[Records from a collection]

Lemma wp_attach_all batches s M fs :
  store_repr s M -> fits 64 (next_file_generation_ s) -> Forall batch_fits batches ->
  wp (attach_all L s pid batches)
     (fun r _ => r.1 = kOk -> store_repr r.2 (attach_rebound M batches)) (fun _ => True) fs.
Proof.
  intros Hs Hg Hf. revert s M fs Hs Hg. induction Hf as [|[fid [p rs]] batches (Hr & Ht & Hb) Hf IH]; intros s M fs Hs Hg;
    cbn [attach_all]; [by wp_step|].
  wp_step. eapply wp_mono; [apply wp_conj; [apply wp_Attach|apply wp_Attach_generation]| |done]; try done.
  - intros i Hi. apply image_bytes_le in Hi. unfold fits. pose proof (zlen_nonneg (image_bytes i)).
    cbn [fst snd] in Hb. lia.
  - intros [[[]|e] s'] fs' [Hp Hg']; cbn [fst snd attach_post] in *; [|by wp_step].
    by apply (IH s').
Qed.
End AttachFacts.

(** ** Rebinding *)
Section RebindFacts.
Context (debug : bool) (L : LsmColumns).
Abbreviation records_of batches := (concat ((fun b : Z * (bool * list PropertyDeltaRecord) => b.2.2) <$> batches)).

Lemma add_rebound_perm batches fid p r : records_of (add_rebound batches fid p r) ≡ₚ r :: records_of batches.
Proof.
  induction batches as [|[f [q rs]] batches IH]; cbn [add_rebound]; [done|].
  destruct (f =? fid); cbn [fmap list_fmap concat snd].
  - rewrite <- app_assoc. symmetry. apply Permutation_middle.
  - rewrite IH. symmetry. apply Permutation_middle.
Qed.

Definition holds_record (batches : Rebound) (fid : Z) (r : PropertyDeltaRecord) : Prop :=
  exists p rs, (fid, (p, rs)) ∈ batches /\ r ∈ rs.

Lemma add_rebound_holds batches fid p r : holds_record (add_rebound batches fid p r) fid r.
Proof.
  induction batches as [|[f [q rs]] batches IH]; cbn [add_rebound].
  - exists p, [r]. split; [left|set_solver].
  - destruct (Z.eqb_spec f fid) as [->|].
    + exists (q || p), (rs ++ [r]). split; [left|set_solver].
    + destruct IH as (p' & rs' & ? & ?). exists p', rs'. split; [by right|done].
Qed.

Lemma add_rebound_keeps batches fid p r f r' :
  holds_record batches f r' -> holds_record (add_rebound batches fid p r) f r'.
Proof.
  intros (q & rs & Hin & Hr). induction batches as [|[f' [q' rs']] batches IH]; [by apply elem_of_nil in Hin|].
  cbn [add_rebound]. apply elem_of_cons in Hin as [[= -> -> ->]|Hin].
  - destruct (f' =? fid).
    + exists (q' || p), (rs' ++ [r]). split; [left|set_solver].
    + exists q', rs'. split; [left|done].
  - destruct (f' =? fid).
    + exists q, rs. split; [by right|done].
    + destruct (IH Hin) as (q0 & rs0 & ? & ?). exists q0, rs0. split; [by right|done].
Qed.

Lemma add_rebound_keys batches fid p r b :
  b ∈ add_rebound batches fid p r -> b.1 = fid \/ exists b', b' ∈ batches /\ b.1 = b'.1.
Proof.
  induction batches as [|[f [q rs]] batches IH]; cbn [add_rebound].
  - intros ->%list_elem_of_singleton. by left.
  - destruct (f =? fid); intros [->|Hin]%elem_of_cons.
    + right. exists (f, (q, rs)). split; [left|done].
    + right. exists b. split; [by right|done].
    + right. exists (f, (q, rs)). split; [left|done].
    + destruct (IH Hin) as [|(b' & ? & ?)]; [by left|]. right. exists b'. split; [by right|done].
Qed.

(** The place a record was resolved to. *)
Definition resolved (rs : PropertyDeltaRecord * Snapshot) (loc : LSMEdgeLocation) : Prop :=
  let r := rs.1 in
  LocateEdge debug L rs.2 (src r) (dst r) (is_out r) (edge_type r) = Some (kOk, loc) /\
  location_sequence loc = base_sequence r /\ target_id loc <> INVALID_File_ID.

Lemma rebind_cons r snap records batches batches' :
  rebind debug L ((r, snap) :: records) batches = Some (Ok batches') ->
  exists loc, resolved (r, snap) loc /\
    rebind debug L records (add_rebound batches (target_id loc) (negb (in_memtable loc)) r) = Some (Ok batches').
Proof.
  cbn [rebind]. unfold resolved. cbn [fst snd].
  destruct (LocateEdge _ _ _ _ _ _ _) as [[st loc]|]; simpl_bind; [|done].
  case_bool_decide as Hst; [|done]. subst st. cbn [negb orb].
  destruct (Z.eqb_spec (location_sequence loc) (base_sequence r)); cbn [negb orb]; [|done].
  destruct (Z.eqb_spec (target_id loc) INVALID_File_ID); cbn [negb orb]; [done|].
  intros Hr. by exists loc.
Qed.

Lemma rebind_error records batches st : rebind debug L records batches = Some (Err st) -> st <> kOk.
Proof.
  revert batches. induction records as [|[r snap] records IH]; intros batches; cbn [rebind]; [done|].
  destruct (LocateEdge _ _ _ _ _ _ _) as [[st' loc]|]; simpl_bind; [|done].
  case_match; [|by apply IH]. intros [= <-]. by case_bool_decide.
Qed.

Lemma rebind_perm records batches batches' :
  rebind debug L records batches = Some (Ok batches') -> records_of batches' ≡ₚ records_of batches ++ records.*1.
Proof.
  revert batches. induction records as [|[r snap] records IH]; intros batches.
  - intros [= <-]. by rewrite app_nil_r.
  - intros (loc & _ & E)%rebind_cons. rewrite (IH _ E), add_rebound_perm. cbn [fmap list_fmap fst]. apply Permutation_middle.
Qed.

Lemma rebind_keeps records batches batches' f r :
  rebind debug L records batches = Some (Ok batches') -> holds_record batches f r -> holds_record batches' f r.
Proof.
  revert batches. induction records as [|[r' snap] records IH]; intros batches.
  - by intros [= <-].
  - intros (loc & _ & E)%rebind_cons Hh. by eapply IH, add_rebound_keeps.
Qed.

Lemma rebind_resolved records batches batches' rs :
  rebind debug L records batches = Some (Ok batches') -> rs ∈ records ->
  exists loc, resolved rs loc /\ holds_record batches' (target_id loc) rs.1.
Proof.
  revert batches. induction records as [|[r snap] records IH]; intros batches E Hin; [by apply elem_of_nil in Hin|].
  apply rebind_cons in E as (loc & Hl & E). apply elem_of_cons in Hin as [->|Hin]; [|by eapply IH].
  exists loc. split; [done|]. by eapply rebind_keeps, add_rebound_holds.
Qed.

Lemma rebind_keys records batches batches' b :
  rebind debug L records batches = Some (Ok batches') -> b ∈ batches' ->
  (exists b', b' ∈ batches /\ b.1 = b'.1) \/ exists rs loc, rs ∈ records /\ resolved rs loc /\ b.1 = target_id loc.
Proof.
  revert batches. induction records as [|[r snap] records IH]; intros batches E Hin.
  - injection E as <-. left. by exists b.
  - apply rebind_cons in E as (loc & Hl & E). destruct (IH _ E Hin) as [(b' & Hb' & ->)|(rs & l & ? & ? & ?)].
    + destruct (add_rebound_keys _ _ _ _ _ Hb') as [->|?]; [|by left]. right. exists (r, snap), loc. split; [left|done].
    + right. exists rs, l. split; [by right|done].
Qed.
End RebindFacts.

§ WHAT NEEDS TO BE DONE: Set down exactly the lines of the data above, beginning with the line that has "destruct (Z.eqb_spec (location_sequence" and ending with the line that has "- by intros [= <-].", and no others.

§ TASK RESULT:
  destruct (Z.eqb_spec (location_sequence loc) (base_sequence r)); cbn [negb orb]; [|done].
  destruct (Z.eqb_spec (target_id loc) INVALID_File_ID); cbn [negb orb]; [done|].
  intros Hr. by exists loc.
Qed.

Lemma rebind_error records batches st : rebind debug L records batches = Some (Err st) -> st <> kOk.
Proof.
  revert batches. induction records as [|[r snap] records IH]; intros batches; cbn [rebind]; [done|].
  destruct (LocateEdge _ _ _ _ _ _ _) as [[st' loc]|]; simpl_bind; [|done].
  case_match; [|by apply IH]. intros [= <-]. by case_bool_decide.
Qed.

Lemma rebind_perm records batches batches' :
  rebind debug L records batches = Some (Ok batches') -> records_of batches' ≡ₚ records_of batches ++ records.*1.
Proof.
  revert batches. induction records as [|[r snap] records IH]; intros batches.
  - intros [= <-]. by rewrite app_nil_r.
  - intros (loc & _ & E)%rebind_cons. rewrite (IH _ E), add_rebound_perm. cbn [fmap list_fmap fst]. apply Permutation_middle.
Qed.

Lemma rebind_keeps records batches batches' f r :
  rebind debug L records batches = Some (Ok batches') -> holds_record batches f r -> holds_record batches' f r.
Proof.
  revert batches. induction records as [|[r' snap] records IH]; intros batches.
  - by intros [= <-].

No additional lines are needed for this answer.